I confused girdle and wordle, and now I can’t spell for crap but my waistline looks fabulous
Unpopular opinion: I don’t like that country song about that road.
If your husband didn’t just take down an old shower curtain, wear it as a cape, then run around yelling “I am Captain Mildew!” then you are not me.
[job interview]
“So where do you see yourself in 5 years?”
Getting asked this question somewhere else
My most solemn promise to my friends: If you’re caught in a time-loop, I will believe you. Do you die at some point in the day and wake up to relive it again? And again. And again. Tell me, I’ll believe you. We’ll skip the entire “convincing me” montage.
I. Will. Believe. You.
[sees a squirrel walking, not running, out of a cemetery] sweet jesus this is how it begins
Always remember –
If you’re having a conversation with somebody that doesn’t speak English, just talk louder.
Husband: I emptied the dishwasher.
Me: Great work, honey! Maybe you could try it again when it’s clean.
So is Walmart a verb now?
As in, “I’m out of clean underwear, so I’m going to have to Walmart it today.”
oh you hate me? name all of my flaws
“They’re like a sponge at this age” I say to the parents of the baby I’m using to scrub dishes with.
I like to say “Have a great day” before the cashier has a chance to. Power move.
A man offered to help me put my groceries in the car & I was all like, “Nice try, Ted Bundy.”
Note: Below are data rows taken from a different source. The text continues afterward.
(** A loose handle that is told to stop is settled. *)
Lemma settle_inv X i f s :
  (∀ r, stop_tx (f r) = false) → work_inv_upto (i :: X) s →
  work_inv_upto X (s <| remotes ::= alter f i |>).
Proof.
  intros Hf [Hids Hk Hl Hkey Hst].
  assert (∀ k, is_Some (remotes s !! k) → is_Some (alter f i (remotes s) !! k)) as Hsub.
  { intros k Hk'. destruct (decide (i = k)) as [->|]; [by rewrite lookup_alter_eq, fmap_is_Some|].
    by rewrite lookup_alter_ne. }
  rewrite NoDup_app, NoDup_cons in Hids. destruct Hids as (Hn1 & Hdis & Hj & Hn2).
  split.
  - change (jobs (s <| remotes ::= _ |>)) with (jobs s). apply NoDup_app.
    split_and!; [done| |done]. intros k Hk' ?. apply (Hdis k Hk'). by right.
  - intros j Hj'. apply Hsub. by apply Hk.
  - intros k Hk'. apply Hsub, Hl. by right.
  - apply Hkey.
  - intros k r Hr. change (jobs (s <| remotes ::= _ |>)) with (jobs s). simp_get_in Hr.
    apply lookup_alter_Some in Hr as [(-> & r0 & _ & ->)|[Hne Hr]]; [by right; right|].
    destruct (Hst k r Hr) as [?|[[?|?]%elem_of_cons|?]]; [tauto|congruence|tauto..].
Qed.

(** Jobs may become loose handles, and loose handles jobs. *)
Lemma loosen_inv X Y s t :
  work_inv_upto X s → remotes t = remotes s →
  (remote_id ∘ handle <$> jobs t) ++ Y ≡ₚ (remote_id ∘ handle <$> jobs s) ++ X →
  (∀ h j, active_tasks t !! h = Some j → task_hash j = h) → work_inv_upto Y t.
Proof.
  intros [Hids Hk Hl Hkey Hst] Hr Hp Hkey'.
  assert (∀ i, i ∈ (remote_id ∘ handle <$> jobs t) ∨ i ∈ Y ↔
               i ∈ (remote_id ∘ handle <$> jobs s) ∨ i ∈ X) as Hin.
  { intros i. rewrite <- !elem_of_app. by rewrite Hp. }
  assert (∀ i, i ∈ (remote_id ∘ handle <$> jobs s) ∨ i ∈ X → is_Some (remotes s !! i)) as Hsome.
  { intros i [(j & -> & Hj)%list_elem_of_fmap|Hi]; [by apply Hk|by apply Hl]. }
  split; rewrite ?Hr; [by rewrite Hp| | |done|].
  - intros j Hj. apply Hsome, Hin. left. by apply (list_elem_of_fmap_2 (remote_id ∘ handle)).
  - intros i Hi. apply Hsome, Hin. by right.
  - intros i r Hi. specialize (Hst i r Hi). specialize (Hin i). tauto.
Qed.

(** Protocols and messages do not take the stop signal back. *)
Lemma frame_inv X s t :
  work_inv_upto X s → jobs t = jobs s → active_tasks t = active_tasks s →
  (∀ i, is_Some (remotes t !! i) ↔ is_Some (remotes s !! i)) →
  (∀ i r r', remotes s !! i = Some r → remotes t !! i = Some r' →
     stop_tx r = false → stop_tx r' = false) →
  work_inv_upto X t.
Proof.
  intros [Hids Hk Hl Hkey Hst] Hj Ha Hd Hs. split; rewrite ?Hj, ?Ha; [done| | |done|].
  - intros j Hj'. by apply Hd, Hk.
  - intros i Hi. by apply Hd, Hl.
  - intros i r' Hr'. destruct (proj1 (Hd i) (mk_is_Some _ _ Hr')) as [r Hr].
    destruct (Hst i r Hr) as [?|[?|?]]; eauto.
Qed.

Lemma same_remotes_inv X s t :
  work_inv_upto X s → jobs t = jobs s → active_tasks t = active_tasks s →
  remotes t = remotes s → work_inv_upto X t.
Proof. intros Hs ?? Hr. apply (frame_inv X s); [done..| |]; rewrite Hr; [done|congruence]. Qed.

(** Loose handles are settled in any order. *)
Lemma end_jobs_inv X js s :
  work_inv_upto ((remote_id ∘ handle <$> js) ++ X) s →
  work_inv_upto X (s <| remotes ::= end_jobs js |>).
Proof.
  revert s. induction js as [|j js IH]; intros s Hs; [by destruct s|].
  change (s <| remotes ::= end_jobs (j :: js) |>)
    with (s <| remotes ::= alter ended (id_of j) |> <| remotes ::= end_jobs js |>).
  apply IH. by apply settle_inv; [apply ended_stop|].
Qed.

Lemma started_all_inv js s :
  work_inv_upto (remote_id ∘ handle <$> js) s →
  work_inv (foldl (λ s j, started j s) s js).
Proof.
  revert s. induction js as [|j js IH]; intros s Hs; [done|]. simpl.
  by apply IH, started_inv.
Qed.

Lemma active_delete_jobs s h j : active_tasks s !! h = Some j →
  jobs s ≡ₚ j :: jobs (s <| active_tasks ::= delete h |>).
Proof.
  intros Hj. unfold jobs, active_jobs. simp_get.
  by rewrite <- (map_to_list_delete _ _ _ Hj).
Qed.

Lemma sweep_inv s0 now l s :
  NoDup l.*1 → (∀ e, e ∈ l → active_tasks s !! e.1 = Some e.2) →
  work_inv s → work_inv (sweep s0 now l s).
Proof.
  revert s. induction l as [|[h j] l IH]; intros s Hnd Hl Hs; [by destruct s|].
  apply NoDup_cons in Hnd as [Hh Hnd]. rewrite sweep_cons.
  assert (active_tasks s !! h = Some j) as Hj by (apply (Hl (h, j)); by left).
  apply IH; [done|..].
  - intros e He. unfold sweep. simp_get. cbn. destruct (keeps s0 now j); [apply Hl; by right|].
    rewrite lookup_delete_ne; [apply Hl; by right|]. intros ->. apply Hh.
    by apply (list_elem_of_fmap_2 fst l e).
  - unfold sweep. cbn. destruct (keeps s0 now j); [by destruct s|].
    apply settle_inv; [intros r; apply ended_stop|].
    eapply loosen_inv; [exact Hs|done|..].
    + rewrite (active_delete_jobs s h j Hj). rewrite app_nil_r, fmap_cons.
      by rewrite <- Permutation_cons_append.
    + intros k j'. simp_get. rewrite lookup_delete_Some. intros [_ ?]. by eapply wi_key.
Qed.

Lemma polled_inv now s : work_inv s → work_inv (polled cfg now s).
Proof.
  intros Hs. unfold polled. set (s1 := sweep s now _ s). set (n := (_ - _)%nat).
  assert (work_inv s1) as H1.
  { apply sweep_inv; [| |done].
    - rewrite iter_jobs_perm. apply NoDup_fst_map_to_list.
    - intros [h j]. by rewrite iter_jobs_perm, elem_of_map_to_list. }
  change (enqueued_tasks s) with (enqueued_tasks s1).
  apply (frame_inv [] (foldl (λ s j, started j s)
    (s1 <| enqueued_tasks := drop n (enqueued_tasks s1) |>) (take n (enqueued_tasks s1))));
    [|by rewrite started_all_enqueued..| |].
  - apply started_all_inv. eapply loosen_inv; [exact H1|done| |by apply H1].
    unfold jobs, active_jobs. simp_get. rewrite app_nil_r, <- fmap_app, <- (assoc_L (++)).
    by rewrite (Permutation_app_comm (drop _ _)), take_drop.
  - by rewrite started_all_enqueued.
  - rewrite started_all_enqueued. intros i r r'. simp_get. congruence.
Qed.

(** ** The stop signal is on its way *)

(** A sender that is gone has sent, unless the protocol no longer listens. *)
Definition stop_ok (r : Remote) : Prop :=
  stop_tx r = false → is_Some (stop_sent r) ∨ stop_rx_open r = false.

Definition told (r : Remote) : Prop := stop_tx r = false ∧ stop_ok r.

Abbreviation stops_ok m := (map_Forall (λ _ : Z, stop_ok) m).

Lemma shutdown_ok reason r : stop_ok r → stop_ok (effect (shutdown reason) r).
Proof.
  rewrite shutdown_effect. destruct r as [????????? [] ? [] ?]; unfold stop_ok; cbn; eauto.
Qed.

Lemma ended_ok r : stop_ok r → stop_ok (ended r).
Proof.
  intros Hr. unfold ended. rewrite remote_drop_effect. apply shutdown_ok.
  assert (∀ r', stop_ok r' → stop_ok (set_status Terminated r')) as Hset.
  { intros r'. unfold set_status, stop_ok. by destruct (should_update _ _). }
  destruct (is_active _); [apply Hset|]; by apply shutdown_ok.
Qed.

Lemma start_ok r : stop_ok r → stop_ok (effect start r).
Proof. by destruct r as [?????? [] ? [] ????]. Qed.

Lemma deliver_all_ok ms r : stop_ok r → stop_ok (deliver_all ms r).
Proof.
  revert r. induction ms as [|m ms IH]; intros r Hr; [done|]. apply IH.
  unfold remote_deliver, effect. cbv [mbind M_bind gets].
  destruct (is_active r); [|done]. by destruct (payload (msg m)), r as [???? [] [] ???????].
Qed.

Lemma alter_stops_ok (f : Remote → Remote) i (m : gmap Z Remote) :
  (∀ r, stop_ok r → stop_ok (f r)) → stops_ok m → stops_ok (alter f i m).
Proof.
  intros Hf Hm k r. rewrite lookup_alter_Some. intros [(-> & r0 & Hr & ->)|[_ Hr]]; eauto.
Qed.

Lemma started_stops_ok j s : stops_ok (remotes s) → stops_ok (remotes (started j s)).
Proof.
  unfold started. simp_get. apply alter_stops_ok. intros r Hr. cbn.
  case_bool_decide; [apply ended_ok|]; by apply deliver_all_ok, start_ok.
Qed.

Lemma sweep_stops_ok s0 now l s : stops_ok (remotes s) → stops_ok (remotes (sweep s0 now l s)).
Proof.
  revert s. induction l as [|e l IH]; intros s Hs; [done|]. rewrite sweep_cons. apply IH.
  unfold sweep. simp_get. cbn. destruct (keeps _ _ _); [done|]. apply alter_stops_ok; [|done].
  intros r Hr. apply ended_ok.
  destruct (signing_has_stalled _ _ _); [by apply shutdown_ok|done].
Qed.

Lemma end_jobs_stops_ok js m : stops_ok m → stops_ok (end_jobs js m).
Proof.
  revert m. induction js as [|j js IH]; intros m Hm; [done|]. apply IH.
  apply alter_stops_ok; [apply ended_ok|done].
Qed.

Lemma polled_stops_ok now s : stops_ok (remotes s) → stops_ok (remotes (polled cfg now s)).
Proof.
  intros Hs. unfold polled. simp_get. generalize (take (max_tasks cfg -
    size (active_tasks (sweep s now (iter_jobs (active_tasks s)) s))) (enqueued_tasks s)).
  intros js. generalize (sweep_stops_ok s now (iter_jobs (active_tasks s)) s Hs).
  generalize (sweep s now (iter_jobs (active_tasks s)) s).
  induction js as [|j js IH]; intros s' Hs'; [done|]. by apply IH, started_stops_ok.
Qed.

(** ** Reachable states *)

(** What a protocol does to its remote while it runs. *)
Inductive protocol_step : Remote → Remote → Prop :=
| proto_status r st : protocol_step r (set_status st r)
| proto_started r : start_sent r = true → protocol_step r (r <| start_rx_open := false |>)
| proto_message r m ms : rx_keygen_signing r = m :: ms →
    protocol_step r (r <| rx_keygen_signing := ms |>)
| proto_vote r m ms : rx_voting r = m :: ms → protocol_step r (r <| rx_voting := ms |>)
| proto_blame r l : protocol_step r (r <| blamed_parties := l |>)
| proto_hang_up r : protocol_step r (r <| rx_keygen_signing_open := false |>
    <| rx_voting_open := false |> <| start_rx_open := false |> <| stop_rx_open := false |>).

Lemma protocol_step_stop r r' : protocol_step r r' →
  stop_tx r' = stop_tx r ∧ (stop_ok r → stop_ok r').
Proof.
  intros []; unfold stop_ok; try done; simp_get; eauto.
  rewrite set_status_stop, set_status_stop_sent. split; [done|]. unfold set_status.
  by destruct (should_update _ _).
Qed.

(** The operations of a manager, and the protocols between them.  A handle is
    created and pushed at once; the state after an error counts as well. *)
Inductive work_step : WorkManager → WorkManager → Prop :=
| step_push hash force h s t :
    remotes s !! remote_id h = None →
    final (push_task cfg hash force h (s <| remotes ::= insert (remote_id h) remote_new |>))
      = Some t →
    work_step s t
| step_poll now s t : final (poll cfg now s) = Some t → work_step s t
| step_deliver m hash s t : final (deliver_message m hash s) = Some t → work_step s t
| step_clear s t : final (clear_enqueued_tasks s) = Some t → work_step s t
| step_shutdown s t : final (force_shutdown_all s) = Some t → work_step s t
| step_protocol i r r' s :
    remotes s !! i = Some r → protocol_step r r' →
    work_step s (s <| remotes ::= insert i r' |>)
| step_poller s : work_step s (s <| handler_open := false |>).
ME: I was at the laundromat washing my unmentionables, and-
HER: You mean your underwear?
*The fabric of the universe starts to tear*
ME: You fool! What have you done?!
A kickboxing class where you hit the bag with a baseball bat because I may have mild to moderate anger issues.
Therapist: what’s your biggest issue with your husband?
Wife: he gives me no privacy
Me: [tapping on window from outside] that’s not true
Today the neighbors are blasting country music from the boom box on the back deck. Tomorrow, they’ll be looking for the boom box that used to be on their back deck.
I think this man might be the one, I say right before he dumps me and I never hear from him again
If someone says they like something, responding with “You would” is a highly efficient put-down. In just two words, you’ve implied that a) the thing they like sucks, and b) they have predictably bad taste. Work smarter, not harder.
My ex texted “You’ve got a friend in me. XoXo”.
I thought she was being too nice until I realized that she was talking about my buddy Dave.
My wife left me for my best friend.
Well, he was just a stranger at that time. He is my best friend now.
Men and women can be ‘just friends’ if one of them is a ghost.
4, crawling into bed with me at 3am: mommy? i had a nightmare
me: me too. what was yours?
4: ghosts were chasing me. what was yours?
me: that I didn’t have kids and I could get a full night’s sleep
4: you know nightmares aren’t real?
me: yeah, I do
In-laws going home a day early because I had the audacity to throw away “a good box.”
Someone once told me “If you love something, set it free”. I told them not to mind about those noises coming from the basement.